¶ 1. Plaintiffs, several of the thirteen organized towns in Essex County, sued the Supervisor and Board of Governors of the six unorganized towns and gores of Essex County (UTGs), seeking a declaratory judgment on the disposition of a substantial sum of money in a UTG savings account. On appeal, defendants challenge the superior court’s order requiring them to distribute the bulk of the funds to the organized towns of Essex County. The trial court held that defendants’ view that the statutes that set up the funding mechanism for the UTGs allowed the supervisor to retain the funds indefinitely conflicted with the plain language of the statutes. Accordingly, the court ordered distribution of the funds to the thirteen organized towns of Essex County. We affirm the judgment of the trial court.
V 2. The six UTGs are Averill, Avery’s Gore, Ferdinand, Lewis, Warner’s Grant, and Warren’s Gore. Largely uninhabited, *579 they occupy a contiguous area in Essex County of approximately 103,000 acres and were home to twenty-four registered voters and three schoolchildren in 2000.
¶ 3. The state controlled the UTGs’ finances prior to January 1,1969. In 1968, the Legislature created the position of supervisor of the UTGs and shifted control of the UTGs’ finances to the supervisor. 1967, No. 331 (Adj. Sess.), §§ 1 & 3 (eff. Jan. 1, 1969). Under the new financial system created by Act 331, an annual tax was assessed “upon the grand list of all unorganized towns and gores in Essex county” at a rate of three dollars. 32 V.S.A. § 4981. 1 The supervisor was directed to meet the UTGs’ expenses, including the salary of and the reasonable expenses incurred by the supervisor, from the § 4981 tax revenues. Id. § 4982. Finally, the Legislature required the supervisor to close the UTGs’ books each year by distributing any revenue left after expenses to the organized towns of Essex County, as follows:
During the month of July each year, upon adequate provision being made for the expenses of all unorganized towns and gores in Essex county, any surplus revenue assessed under section 4981 and received during the preceding calendar year shall be distributed by the supervisor for the unorganized towns and gores of Essex county to each organized town and city within that county in equal amounts up to and including $300.00 for each organized town and city.
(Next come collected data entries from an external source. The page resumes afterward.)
(* ===== verification/CopySteps.v ===== *)
(** * The steps of a copy preserve its invariant

    Completions of reads, writes and fsyncs, the end of a file, and the
    submission of the next read, each against [CopySpec.copy_inv]. *)
From Stdlib Require Import ZArith Lia List String.
From stdpp Require Import base tactics strings list gmap.
From S2P Require Import Prelude Client Copy CopySpec.

#[local] Open Scope Z_scope.

#[local] Arguments pwrite : simpl never.
#[local] Arguments pread : simpl never.
#[local] Arguments gather : simpl never.
#[local] Arguments zlen : simpl never.
#[local] Arguments round_up_sz : simpl never.

Section Steps.
Context {E : ClientEnv} (cfg : config_t) (J : job_t) (HJ : job_ok cfg J) (fds0 : gmap Z string).
Implicit Types c : copy_ctx_t.

Abbreviation inv := (copy_inv cfg J fds0).
Abbreviation tok := (task_ok cfg J).

(** The request at position [j], its slot and its task. *)
Lemma op_in_flight c j op : inv c -> ops c !! j = Some op ->
  exists s i t, slots c !! op_slot op = Some s /\ request J (op_slot op) s = Some op /\
    task s = Some i /\ tasks (queue c) !! i = Some t /\ ops c ≡ₚ op :: delete j (ops c).
Proof.
  intros I Hj. assert (op ∈ ops c) as Hin by (by eapply list_elem_of_lookup_2).
  rewrite (g_ops _ _ _ _ I) in Hin. apply elem_of_gather in Hin as (k & s & Hk & Hr). cbn in Hr.
  assert (op_slot op = k) as <-.
  { unfold request in Hr. destruct (state s); [done|..]; injection Hr as <-; done. }
  pose proof (Forall_lookup_1 _ _ _ _ (g_slots _ _ _ _ I) Hk) as [_ Ht].
  destruct Ht as (i & Hi & Hn); [intros Hs; unfold request in Hr; by rewrite Hs in Hr|].
  destruct (lookup_lt_is_Some_2 (tasks (queue c)) i) as [t Ht]; [by rewrite (g_count _ _ _ _ I)|].
  exists s, i, t. split_and!; try done. by apply delete_Permutation.
Qed.

Lemma task_at_lookup c i t : tasks (queue c) !! i = Some t -> task_at c i = t.
Proof. apply nth_lookup_Some. Qed.

Lemma slot_at_lookup c k s : slots c !! k = Some s -> slot_at c k = s.
Proof. apply nth_lookup_Some. Qed.

Lemma io_len_pos n : 0 < n <= chunk_size cfg -> n <= io_len cfg n <= chunk_size cfg.
Proof.
  intros Hn. unfold io_len. destruct (use_direct cfg) eqn:Ed; [|lia].
  pose proof (ok_chunk _ _ HJ). destruct (ok_sector _ _ HJ Ed) as [q Hq].
  rewrite round_up_sector by lia. rewrite Hq in *. split; dlia.
Qed.

Lemma chunk_le i o : chunk_at cfg J i o <= chunk_size cfg.
Proof. unfold chunk_at. lia. Qed.

Lemma flights_bound i fl : Forall (flight_ok cfg J i) fl ->
  zsum (data_bytes <$> fl) <= zsum (claimed cfg J i <$> fl).
Proof. induction 1 as [|s fl [_ Hd _ _]]; cbn; [lia|]. unfold claimed at 1. lia. Qed.

(** A padded read of a chunk gets the chunk: the padding is past the end of the
    file. *)
Lemma io_len_clipped i o : 0 < chunk_at cfg J i o ->
  Z.min (io_len cfg (chunk_at cfg J i o)) (j_size J i - o) = chunk_at cfg J i o.
Proof.
  intros H. pose proof (io_len_pos (chunk_at cfg J i o) ltac:(unfold chunk_at in *; lia)) as Hl.
  unfold chunk_at in *. lia.
Qed.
Any surplus revenue then remaining shall be distributed to each organized town and city in Essex county in the proportion which the population of that town or city bears to the population of all the organized towns and cities of the county, as shown in the most recent United States census.
32 V.S.A. § 4983. Whether and how to apply this provision to the disputed savings account is the crux of this case.
¶ 4. The trial court found the following relevant facts. The savings account at issue first appeared in the UTGs’ books in 1971, which reflected a $450 interest payment into the account, resulting in a total balance of $40,450. The original supervisor would later tell his successor that the account was “for emergencies.” While the account witnessed some activity early on, it has been entirely dormant since 1975, at which time its balance was about $52,000. The account continued to accrue interest, however, and, as of October 25,2000, the balance had increased to $174,021.24.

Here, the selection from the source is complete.